The game was first announced on Kickstarter and raised over $1 million CAD by the end of its campaign in August 2021, ahead of its planned funding target of $125,000 CAD. The developers were influenced by the Metroidvania Hollow Knight, and drew further inspiration from Bloodborne and Devil May Cry. Director Aleksandrar Kuzmanovic noted how the game was often compared to Hollow Knight, and desired to find ways to stand out from his inspirations. The game is being marketed by Matthew Griffin, who has worked with Team Cherry and has done marketing for their games Hollow Knight and Hollow Knight: Silksong, and its music is being composed by J.J. Ipsen.

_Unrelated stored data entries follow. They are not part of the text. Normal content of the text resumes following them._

(* ===== verification/WorkspaceRestore.v ===== *)
(** * WorkspaceRestore: archives of a workspace

    Theorems on [Restore] of [Workspace]: an archive, however it was made, is
    extracted only below a fresh directory beside the root and creates no links; a restore
    that fails leaves the old files in place or, if even the rollback fails, in the backup
    directory.  [WorkspaceSnapshot] shows that a restored snapshot gives the same files. *)

From Stdlib Require Import Ascii.
From S2P Require Import Prelude GoLib Artifacts FileSystem Workspace.

(** ** The directories a restore uses *)

Definition temp_name (n : Z) : string := ".agentforge-restore-" +:+ fmt_d n.
Definition backup_name (x : string) : string := x +:+ ".restore-backup".

Lemma abs_path_suffix d x s : abs_path (d ++ [x]) +:+ s = abs_path (d ++ [x +:+ s]).
Proof.
  destruct d as [|y d]; [done|]. rewrite !abs_path_app by done. cbn [str_join]. by rewrite <- !string_app_assoc.
Qed.

Lemma no_slash_app a b : no_slash a -> no_slash b -> no_slash (a +:+ b).
Proof. unfold no_slash. rewrite bytes_of_app, elem_of_app. tauto. Qed.

Lemma no_slash_fmt_d z : no_slash (fmt_d z).
Proof.
  destruct (fmt_d_chars z) as (l & -> & Hl). unfold no_slash. rewrite bytes_of_string_of. by apply num_chars_avoid.
Qed.

Lemma string_length_app a b : String.length (a +:+ b) = (String.length a + String.length b)%nat.
Proof. induction a as [|c a IH]; [done|]. change (String c a +:+ b) with (String c (a +:+ b)). cbn. by rewrite IH. Qed.

(** Names with more than two characters are plain if they have no slash. *)
Lemma plain_long s : no_slash s -> (2 < String.length s)%nat -> plain s.
Proof. intros Hs Hl. split; [done|]. split_and!; intros ->; cbn in Hl; lia. Qed.

Lemma temp_name_plain n : plain (temp_name n).
Proof.
  apply plain_long; [|unfold temp_name; rewrite string_length_app; cbn; lia]. apply no_slash_app; [|apply no_slash_fmt_d].
  apply (bool_decide_unpack _). vm_compute. done.
Qed.

Lemma backup_name_plain x : plain x -> plain (backup_name x).
Proof.
  intros [Hx _]. apply plain_long.
  - apply no_slash_app; [done|]. apply (bool_decide_unpack _). vm_compute. done.
  - unfold backup_name. rewrite string_length_app. cbn. lia.
Qed.

Lemma bytes_app_last {A} (l1 l2 : list A) (x y : A) : l1 ++ [x] = l2 ++ [y] -> x = y.
Proof. by intros [_ ?]%app_inj_tail. Qed.

(** A temporary directory is not the backup. *)
Lemma temp_not_backup n x : temp_name n <> backup_name x.
Proof.
  intros E. apply (f_equal bytes_of) in E. unfold temp_name, backup_name in E. rewrite !bytes_of_app in E.
  destruct (fmt_d_chars n) as (l & Hl & Hch). rewrite Hl, bytes_of_string_of in E.
  destruct l as [|c l _] using rev_ind.
  { rewrite app_nil_r in E. change (bytes_of ".agentforge-restore-") with (bytes_of ".agentforge-restore" ++ ["-"%char]) in E.
    change (bytes_of ".restore-backup") with (bytes_of ".restore-backu" ++ ["p"%char]) in E. rewrite app_assoc in E.
    by apply bytes_app_last in E. }
  apply Forall_app in Hch as [_ Hc]. inversion Hc as [|? ? Hc' _]; subst.
  change (bytes_of ".restore-backup") with (bytes_of ".restore-backu" ++ ["p"%char]) in E. rewrite !app_assoc in E.
  apply bytes_app_last in E as ->. done.
Qed.

Lemma backup_not_root x : backup_name x <> x.
Proof.
  intros E. apply (f_equal String.length) in E. unfold backup_name in E. rewrite string_length_app in E. cbn in E. lia.
Qed.

(** ** Extraction *)

Section extraction.
Context `{HE : HostEnv} `{HC : ArchiveCodec} (t : path).
Hypothesis Ht : t <> [].
Hypothesis Htp : Forall plain t.

(** [t] is a directory without links below it. *)
Definition clean_tree (fs : FS) : Prop := root_ok t fs /\ forall r l, fs !! (t ++ r) <> Some (NSymlink l).

Lemma clean_no_links fs r : clean_tree fs -> no_links fs (t ++ r).
Proof.
  intros [[Hwf Hd] Hc] a b l Hab. apply eq_sym, app_eq_app in Hab as (m & [[Ha _]|[Ha _]]).
  - rewrite Ha. destruct m as [|y m]; [rewrite app_nil_r|].
    + by rewrite Hd.
    + rewrite fs_lookup_app by done. apply Hc.
  - by rewrite (fs_wf_real _ _ Hwf Hd a m Ha).
Qed.

(** New directories and files are no links. *)
Lemma clean_added r fs fs' : clean_tree fs -> dirs_made (t ++ r) fs fs' -> clean_tree fs' /\ changes_only (below_root t) fs fs'.
Proof.
  intros [Hroot Hc] [Ha Hw]. pose proof (added_below t r _ _ Hroot Ha) as Hch. split; [|done]. split.
  - eapply changes_root_ok; [done|done|exact Hch|apply Hw, Hroot|done].
  - intros s l. destruct (Ha (t ++ s)) as [->|(_ & -> & _)]; [apply Hc|done].
Qed.

Lemma clean_put r data fs fs' : clean_tree fs -> file_put (t ++ r) data fs fs' -> clean_tree fs' /\ changes_only (below_root t) fs fs'.
Proof.
  intros [Hroot Hc] Hput. pose proof (file_put_wf _ _ _ _ Hput (proj1 Hroot)) as Hwf.
  pose proof (file_put_changes _ _ _ _ Hput) as Hch0. destruct Hput as (d & x & mode & Hp & -> & Hd & Hx & Hold).
  assert (Hr : r <> []).
  { intros ->. rewrite app_nil_r in *. destruct Hroot as [_ Hdir]. destruct t; [done|]. cbn in Hdir. rewrite Hdir in Hold.
    by destruct Hold as [?|(? & ? & ?)]. }
  assert (Hch : changes_only (below_root t) fs (<[t ++ r := NFile mode data]> fs)).
  { eapply changes_weaken; [|exact Hch0]. intros q <-. by exists r. }
  split; [|done]. split; [by eapply changes_root_ok|]. intros s l. destruct (decide (t ++ r = t ++ s)) as [->|Hne].
  - by rewrite lookup_insert_eq.
  - rewrite lookup_insert_ne by done. apply Hc.
Qed.

Lemma check_entry_spec name target :
  check_entry (abs_path t) name = Ok target -> exists r, target = abs_path (t ++ r) /\ Forall plain r.
Proof.
  unfold check_entry. cbn zeta. destruct (IsAbs (Clean name)) eqn:Eabs; [done|].
  destruct (existsb _ _); [done|]. rewrite Join_abs by (done || apply Clean_nonempty).
  set (q := clean_go true (Split (Clean name) "/") (rev t)).
  assert (Hq : Forall plain q) by (apply clean_go_rooted; [apply Split_parts|by apply Forall_rev]).
  destruct (HasPrefix (abs_path q) (abs_path t +:+ "/")) eqn:Epre; cbn [negb andb].
  - apply HasPrefix_under in Epre as (b & Hb & Hqb); [|done..]. intros [= <-]. exists b. rewrite <- Hqb. split; [done|].
    rewrite Hqb in Hq. by apply Forall_app in Hq as [_ ?].
  - destruct (String.eqb_spec (abs_path q) (abs_path t)) as [Eq|_]; [|done]. intros [= <-]. exists []. by rewrite app_nil_r.
Qed.

Lemma extract_file_confined e r h h' res :
  Forall plain r -> clean_tree (h_fs h) -> extract_file e (abs_path (t ++ r)) h = (h', res) ->
  clean_tree (h_fs h') /\ changes_only (below_root t) (h_fs h) (h_fs h').
Proof.
  intros Hr Hc. destruct (Dir_under t Ht Htp r Hr) as (d & x & Hdx & Hd & HD). unfold extract_file. rewrite HD, ST_bind_run.
  pose proof (clean_no_links _ r Hc) as Hl.
  destruct (os_MkdirAll (abs_path d) h) as [h1 r1] eqn:E1. cbn [fst snd].
  apply os_MkdirAll_spec in E1 as [[Ha Hw] _]; [|done|rewrite Hdx in Hl; by eapply no_links_app].
  assert (Hm : dirs_made (t ++ r) (h_fs h) (h_fs h1)) by (split; [rewrite Hdx; by apply added_weaken|done]).
  destruct (clean_added r _ _ Hc Hm) as [Hc1 Hch1]. destruct r1 as [[]|er]; [|by intros [= <- <-]].
  rewrite ST_bind_run. destruct (os_Create _ _ h1) as [h2 r2] eqn:E2. cbn [fst snd].
  destruct r2 as [p|er]; [|apply os_Create_err in E2; intros [= <- <-]; by rewrite E2].
  apply call_ok, creat_at_spec in E2 as [-> Hput]; [|by apply Forall_app|by apply clean_no_links].
  assert (Hm2 : exists mode, h_fs h2 !! (t ++ r) = Some (NFile mode [])).
  { destruct Hput as (d' & x' & mode & _ & -> & _). exists mode. by rewrite lookup_insert_eq. }
  destruct Hm2 as [mode Hmode]. cbn zeta. rewrite !ST_bind_run.
  destruct (os_Write (abs_path (t ++ r)) (t ++ r) _ h2) as [h3 r3] eqn:E3. cbn [fst snd].
  apply (os_Write_spec _ _ _ _ _ _ _ _ Hmode) in E3 as (written & Hfs3 & _).
  pose proof (file_put_twice _ _ written _ _ _ Hput Hmode) as Hput'. rewrite <- Hfs3 in Hput'.
  destruct (clean_put r written _ _ Hc1 Hput') as [Hc3 Hch3].
  destruct (os_Close _ h3) as [h4 r4] eqn:E4. apply query_pair in E4. intros [= <- _]. rewrite E4.
  split; [done|]. by eapply changes_trans.
Qed.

Updates for Crowsworn have been frequently posted on Twitter and Kickstarter. In August 2023, Mongoose Rodeo delayed the game from its planned release in December 2023, citing the game's increasing size as a result of raising more funds than planned during the Kickstarter campaign. The game received a new gameplay trailer at the November 2025 Xbox Partner Preview showcase, which showcased a new minecart mechanic, and announced that it will additionally release on the Xbox Series X/S, PlayStation 5, and Nintendo Switch, and that it will be available on Xbox Game Pass at release.

== Reception ==
===Pre-release===
GamesRadar+ writer Kaan Serin called the world of Feranndal "stunning", and the combat "excellent-looking". Kate Grey of Nintendo Life was similarly positive describing the game as being "unabashedly Bloodborne-y in its presentation", and stating that "it's fantastically on the nose ... and we bloody love it". Jeuxvideo.com reported that the Kickstarter backer-exclusive demo was praised for its polished art direction, music, sound design, fluid and engaging gameplay, and its fair and challenging difficulty. They reported on only one critique, that being that there can be a "lack of clarity in certain actions and attacks." IGNs Michael Cripe praised the game's "dark fantasy universe" and "cute-but-intimidating characters", and called its November 2025 trailer "what may be Mongoose Rodeo’s most substantial showing in quite some time."

== Spin-off ==
A spin-off multiplayer racing title, Crowkart, is also in development. An early build of the game is currently available to Kickstarter backers, and the full title will release for free later, after Crowsworns release.